Friday 18 July 2014

Well ... it tried - Night Film by Marisha Pessl

At any given time I have 86 bajillion things to do, which means much of what I'm trying to do gets shunted to one side while I deal with those things actively on fire.

I meant to write a review of Night Film when I read it but time and Chrismas have conspired to push it onto my "No, I'll definitely do it *this* week" list - that is, the tasks which are penciled in for April. So it is this review has ended up not being written until now, when I'm merely supposed to be making doctors appointments and cleaning the oven as opposed to anything of vital importance.

Because of this, it's going to be slightly vague and I can't double check things because the book has gone back to the library, but I do have things to say, hence the review.

Those things are, basically, that Night Film wants to be a spooky, psychological thriller, but spooky psychological thrillers only work if the reader is carried with them. Night Film trips itself up, badly, and beneath the effort and the "scan these things with your phone and you can watch a video on the interwebs!" is a book which doesn't manage to be much more than "fine".

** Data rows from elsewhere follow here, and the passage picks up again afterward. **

(** * Yt-Discord-Verifier: the copy-and-continue form scripts

    A shallow embedding of the two client scripts of the repository,
    [src/Id.js] and its sibling variant [src/unnamed/part_000], together
    with the fragment of the JavaScript and DOM semantics they rely on:
    strings as sequences of UTF-16 code units, abrupt completions
    (exceptions), [String.prototype.includes], [encodeURIComponent], the
    [+] operator on a possibly-null left operand, and event handlers as
    state transformers over the DOM properties the scripts read and write. *)

From Stdlib Require Import ZArith List String Ascii Bool Lia.
Import ListNotations.
Open Scope Z_scope.

(* ------------------------------------------------------------------ *)
(** ** JavaScript strings and values *)

(** A JavaScript string is a finite sequence of 16-bit code units. *)
Definition code_unit : Type := Z.
Definition jsstring : Type := list code_unit.

(** An ASCII string literal of the scripts, as a sequence of code units. *)
Definition lit (s : string) : jsstring :=
  map (fun a => Z.of_N (N_of_ascii a)) (list_ascii_of_string s).

(** The values [TARGET] can hold: [getAttribute] answers a string or [null]. *)
Inductive jsval : Type :=
| JNull
| JString (s : jsstring).

Inductive exn : Type :=
| TypeError
| URIError
| DOMException.

(** The completion of an evaluation: a value, or a thrown exception. *)
Inductive completion (A : Type) : Type :=
| Normal (a : A)
| Throw (e : exn).
Arguments Normal {A} a.
Arguments Throw {A} e.
(** * vk-terminal-bot: the terminal session manager

    A shallow embedding of [src/terminal/terminal_manager.py] and the
    properties of its output cleaner, output reader, reconnection logic and
    command executor.

    Conventions.
    - Python [str] is a list of Unicode code points, [bytes] a list of
      [Byte.byte].
    - Event-loop time is an integer number of milliseconds, so
      [asyncio.sleep(0.1)] is a sleep of 100 and the test
      [now - start > timeout] reads [now - start >? 1000 * timeout]. The
      source compares the floats of [loop.time()]; a test that falls
      exactly on its bound may come out differently there.
    - The manager is used by one logical caller: [async with
      self._reconnect_lock] never blocks and is not represented, and no
      other coroutine touches the session while a call is suspended in an
      [await].
    - Logging has no effect on the session and is left out. *)

From Stdlib Require Import List ZArith NArith Bool Lia.
From Stdlib.Strings Require Import String Ascii Byte.
Import ListNotations.

Set Implicit Arguments.

(** ** Python text *)

Module Py.

Local Open Scope N_scope.

Definition char := N.
Definition str := list char.
Definition bytes := list byte.

(** A literal of the source, written as an ASCII string. *)
Definition lit (s : string) : str := map N_of_ascii (list_ascii_of_string s).

Definition NL : char := 10.
Definition ESC : char := 27.

(** [not s] for a Python sequence. *)
Definition falsy {A} (s : list A) : bool :=
  match s with [] => true | _ => false end.

Fixpoint startswith (p s : str) : bool :=
  match p, s with
  | [], _ => true
  | _ :: _, [] => false
  | a :: p', b :: s' => (a =? b) && startswith p' s'
  end.

(** [p in s] on strings: substring test. *)
Fixpoint contains (p s : str) : bool :=
  startswith p s ||
  match s with
  | [] => false
  | _ :: s' => contains p s'
  end.

(** Line boundaries of [str.splitlines()]. *)
Definition is_linebreak (c : char) : bool :=
  (c =? 10) || (c =? 13) || (c =? 11) || (c =? 12) || (c =? 28) ||
  (c =? 29) || (c =? 30) || (c =? 133) || (c =? 8232) || (c =? 8233).

(** [cur] holds, reversed, the characters of the line being read. *)
Fixpoint splitlines_from (cur s : str) : list str :=
  match s with
  | [] => if falsy cur then [] else [rev cur]
  | c :: s' =>
      if is_linebreak c then
        rev cur ::
        match s' with
        | d :: s'' =>
            if (c =? 13) && (d =? 10) then splitlines_from [] s''
            else splitlines_from [] s'
        | [] => splitlines_from [] s'
        end
      else splitlines_from (c :: cur) s'
  end.

Definition splitlines (s : str) : list str := splitlines_from [] s.

(** [str.isspace()] on one character: the whitespace of [str.strip()]. *)
Definition isspace (c : char) : bool :=
  ((9 <=? c) && (c <=? 13)) || ((28 <=? c) && (c <=? 32)) ||
  (c =? 133) || (c =? 160) || (c =? 5760) ||
  ((8192 <=? c) && (c <=? 8202)) || (c =? 8232) || (c =? 8233) ||
  (c =? 8239) || (c =? 8287) || (c =? 12288).

Fixpoint lstrip (s : str) : str :=
  match s with
  | c :: s' => if isspace c then lstrip s' else s
  | [] => []
  end.
(** C9: on an open session whose per-field delay is zero or resolves,
    fill form never throws, whatever the attempts give: it returns the
    report, which is the entries of the tasks with a value, in their
    order, joined by "|".  A field with a value none of whose attempts
    can succeed has the entry [key:missing] in the report, and the fields
    after it are processed and reported all the same. *)
Theorem unmatched_field_marked_missing :
  forall (a : FillArgs) (st : State) (p : Handle),
    page st = Some p ->
    (delay_of a = 0%Z
     \/ forall log, driver unit log (WaitForTimeout p (delay_of a)) = Resolved tt) ->
    exists (entries : list string) (report : string) (st' : State),
      fillFormFields driver regexp_compiles a st = (Return report, st')
      /\ report_run driver regexp_compiles p (delay_of a) (tasks a) st entries st'
      /\ joined "|" entries report
      /\ forall (t : Task) (v : string),
          In t (tasks a) ->
          value t = Some v ->
          (forall st0 ok st1,
              first_ok (fill_outcome driver regexp_compiles p v) (cross (labels t))
                       st0 ok st1 ->
              ok = false) ->
          In (key t ++ ":missing") entries
          /\ occurs_in (key t ++ ":missing") report.
Proof.
  intros a st p Hp W.
  destruct (fill_loop_report p (delay_of a) (tasks a) W [] st) as (es & st' & R & L).
  exists es, (join "|" es), st'.
  split; [rewrite (fillFormFields_open a st p Hp); unfold bind; now rewrite L|].
  split; [exact R|]. split; [apply join_joined|].
  intros t v I Hv U.
  assert (M : In (key t ++ ":missing") es)
    by (now apply (report_run_missing p (delay_of a) (tasks a) st st' es R t v)).
  split; [exact M|]. now apply joined_occurs with "|" es; [apply join_joined|].
Qed.

End Properties.

(* ================================================================== *)
(** ** The tools on scripted environments *)

Lemma closed_session_precondition_witness :
  page Script.closed = None
  /\ fails_uninitialized (openURL Script.signup "https://ui.chaicode.com") Script.closed
  /\ fails_uninitialized (takeScreenshot Script.signup Script.dir (Some "signup"))
                         Script.closed
  /\ fails_uninitialized (findElements Script.signup Script.hints) Script.closed
  /\ fails_uninitialized
       (clickElement Script.signup Script.compiles (Some "Sign Up") None None) Script.closed
  /\ fails_uninitialized
       (fillFormFields Script.signup Script.compiles Script.name_and_email) Script.closed
  /\ closeBrowser Script.signup Script.closed = (Return "Browser not open", Script.closed).
Proof.
  split; [reflexivity|].
  destruct (closed_session_precondition Script.signup Script.compiles Script.dir
                                        Script.closed eq_refl)
    as (A & B & C & D & E & F).
  exact (conj (A _) (conj (B _) (conj (C _) (conj (D _ _ _) (conj (E _) (F eq_refl)))))).
Defined.

(** close session on a closed session does not throw the precondition
    error: it returns a status string. *)
Lemma close_on_closed_session_returns :
  ~ (page Script.closed = None ->
     fails_uninitialized (closeBrowser Script.signup) Script.closed).
Proof.
  intros H. specialize (H eq_refl). unfold fails_uninitialized in H.
  cbv in H. discriminate H.
Qed.

Lemma confidence_counts_matching_entries_witness :
  findElements Script.signup Script.hints Script.opened
  = (Return Script.found, Script.located)
  /\ In Script.submit_candidate (Found.top Script.found)
  /\ exists p document selector el,
      page Script.opened = Some p
      /\ Script.signup _ (calls Script.opened) (Evaluate p Script.hints) = Resolved document
      /\ In selector Locate.selectors
      /\ In el (Document.querySelectorAll document selector)
      /\ Script.submit_candidate = Locate.candidate Script.hints el
      /\ match_count el Script.hints (Candidate.confidence Script.submit_candidate)
      /\ (NoDup Script.hints ->
          distinct_match_count el Script.hints
                               (Candidate.confidence Script.submit_candidate)).
Proof.
  split; [reflexivity|]. split; [vm_compute; left; reflexivity|].
  apply (confidence_counts_matching_entries
           Script.signup Script.hints Script.opened Script.located Script.found
           Script.submit_candidate).
  - reflexivity.
  - vm_compute. left. reflexivity.
Defined.

(** A term can be counted only once among distinct terms. *)
Lemma distinct_count_of_repeated (el : Element.t) (t : string) (n : nat) :
  distinct_match_count el [t; t] n -> (n <= 1)%nat.
Proof.
  intros (l & ND & Hl & <-).
  destruct l as [|x [|y l]]; simpl; [lia | lia |].
  assert (Hx : x = t).
  { destruct (proj1 (Hl x) (or_introl eq_refl)) as [[<- | [<- | []]] _]; reflexivity. }
  assert (Hy : y = t).
  { destruct (proj1 (Hl y) (or_intror (or_introl eq_refl))) as [[<- | [<- | []]] _];
      reflexivity. }
  subst. inversion ND as [|? ? N _]. destruct N. now left.
Qed.

(** With the hint list ["sign"; "sign"], the link "Sign Up" is returned
    with confidence 2, although one distinct term matches it. *)
Lemma repeated_term_counts_twice :
  ~ confidence_is_distinct_count Script.crowded Script.repeated_hints Script.opened.
Proof.
  intros H.
  destruct (H (Locate.result (Locate.page_function Script.crowded_page Script.repeated_hints))
              (logged Script.opened (call (Evaluate 2%nat Script.repeated_hints)))
              (Locate.candidate Script.repeated_hints Script.signup_link)
              eq_refl (or_introl eq_refl))
    as (p & document & selector & el & Hp & D & He & Hc & Hd).
  injection D as <-.
  change (In el (repeat Script.signup_link 10)) in He.
  apply repeat_spec in He. subst el.
  apply distinct_count_of_repeated in Hd. vm_compute in Hd. lia.
Qed.

Lemma ranking_order_witness :
  findElements Script.signup Script.hints Script.opened
  = (Return Script.found, Script.located)
  /\ nth_error (Found.top Script.found) 1 = Some Script.submit_candidate
  /\ nth_error (Found.top Script.found) 2 = Some Script.link_candidate
  /\ (Candidate.confidence Script.link_candidate
      <= Candidate.confidence Script.submit_candidate)%nat
  /\ (Candidate.confidence Script.submit_candidate
      = Candidate.confidence Script.link_candidate ->
      (String.length (Candidate.text Script.link_candidate)
       <= String.length (Candidate.text Script.submit_candidate))%nat).
Proof.
  split; [reflexivity|]. split; [vm_compute; reflexivity|].
  split; [vm_compute; reflexivity|].
  apply (ranking_order Script.signup Script.hints Script.opened Script.located
                       Script.found 1 2).
  - reflexivity.
  - constructor.
  - vm_compute. reflexivity.
  - vm_compute. reflexivity.
Defined.

Lemma invisible_never_returned_witness :
  findElements Script.signup Script.hints Script.opened
  = (Return Script.found, Script.located)
  /\ exists p document,
      page Script.opened = Some p
      /\ Script.signup _ (calls Script.opened) (Evaluate p Script.hints) = Resolved document
      /\ Script.found
         = Locate.result (Locate.page_function (only_visible document) Script.hints)
      /\ (forall el, ~ rendered el -> Locate.visit Script.hints el = [])
      /\ (forall c, In c (Found.top Script.found) ->
            exists selector el,
              In selector Locate.selectors
              /\ In el (Document.querySelectorAll document selector)
              /\ rendered el
              /\ c = Locate.candidate Script.hints el).
Proof.
  split; [reflexivity|].
  apply (invisible_never_returned Script.signup Script.hints Script.opened Script.located).
  reflexivity.
Defined.

Lemma at_most_six_candidates_witness :
  page Script.opened = Some 2%nat
  /\ Script.crowded _ (calls Script.opened) (Evaluate 2%nat Script.hints)
     = Resolved Script.crowded_page
  /\ exists r st',
      findElements Script.crowded Script.hints Script.opened = (Return r, st')
      /\ (length (Found.top r) <= 6)%nat
      /\ Found.count r = length (Found.top r)
      /\ ((forall selector el,
              In selector Locate.selectors ->
              In el (Document.querySelectorAll Script.crowded_page selector) ->
              ~ rendered el \/ (forall t, In t Script.hints -> ~ hint_matches el t)) ->
          r = Found.make 0 []).
Proof.
  split; [reflexivity|]. split; [reflexivity|].
  apply (at_most_six_candidates Script.crowded Script.hints Script.opened 2%nat
                                Script.crowded_page); reflexivity.
Defined.

Lemma click_strategies_in_order_witness :
  "Sign Up" <> ""
  /\ page Script.opened = Some 2%nat
  /\ exists ok st',
      first_ok (click_outcome
                  (Script.driver Script.signup_page Script.click_by_text_selector)
                  Script.compiles 2%nat "Sign Up")
               [ButtonRole; LinkRole; VisibleText; TextSelector; HasTextSelector]
               Script.opened ok st'
      /\ clickElement (Script.driver Script.signup_page Script.click_by_text_selector)
                      Script.compiles (Some "Sign Up") None None Script.opened
         = ((if ok
             then Return ("Clicked " ++ dq ++ "Sign Up" ++ dq)
             else Throw ("Failed to click: Could not click " ++ dq ++ "Sign Up" ++ dq)),
            st').
Proof.
  split; [discriminate|]. split; [reflexivity|].
  apply (click_strategies_in_order
           (Script.driver Script.signup_page Script.click_by_text_selector)
           Script.compiles "Sign Up" None None Script.opened 2%nat).
  - discriminate.
  - reflexivity.
Defined.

I have complaints, in particular that at times it feels the author hasn't thought the details through properly. It's a pet hate of mine anyway but it's also a big deal in a book which is trying to make you guess what is and isn't real. In this instance, a character is remembered as taking pictures with a Leica which is fine, except the character in question lacks a thumb, index and middle finger (which on an SLR you need to support the lens and adjust the focus). Yes, I'm really that anal.

I found the characters weakly done. Nora, who helps Scott investigate due to totally legitimate reasons which would absolutely happen in real life, is particularly desperate. Ashley, whose suicide protagonist Scott is trying to investigate, is irritating despite spending all but the prologue being dead. Every single sodding person the investigation leads them to (and there are quite a number) goes on and ON about how amazing she was, and how she had this way of LOOKING at you. It almost got away with it, prompting sarcastic asides rather than a fully blown book fling, but set in the context of the resolved story it's an especially low point.

Initially I thought Night Film was going to be like the readable bits in House of Leaves (I'm dyslexic. Me and the footnote have a tortured history), and I would have settled for something reasonably intelligent, but it's neither of those things.

There are some good parts - a sequence towards the end of the book is particularly good and exactly the kind of thing I wanted to see from the rest of it - but they are rather derivative if you know your directors.

It's readable enough and because I like that it's trying to do something even though it fails, I'm going to give it three stars.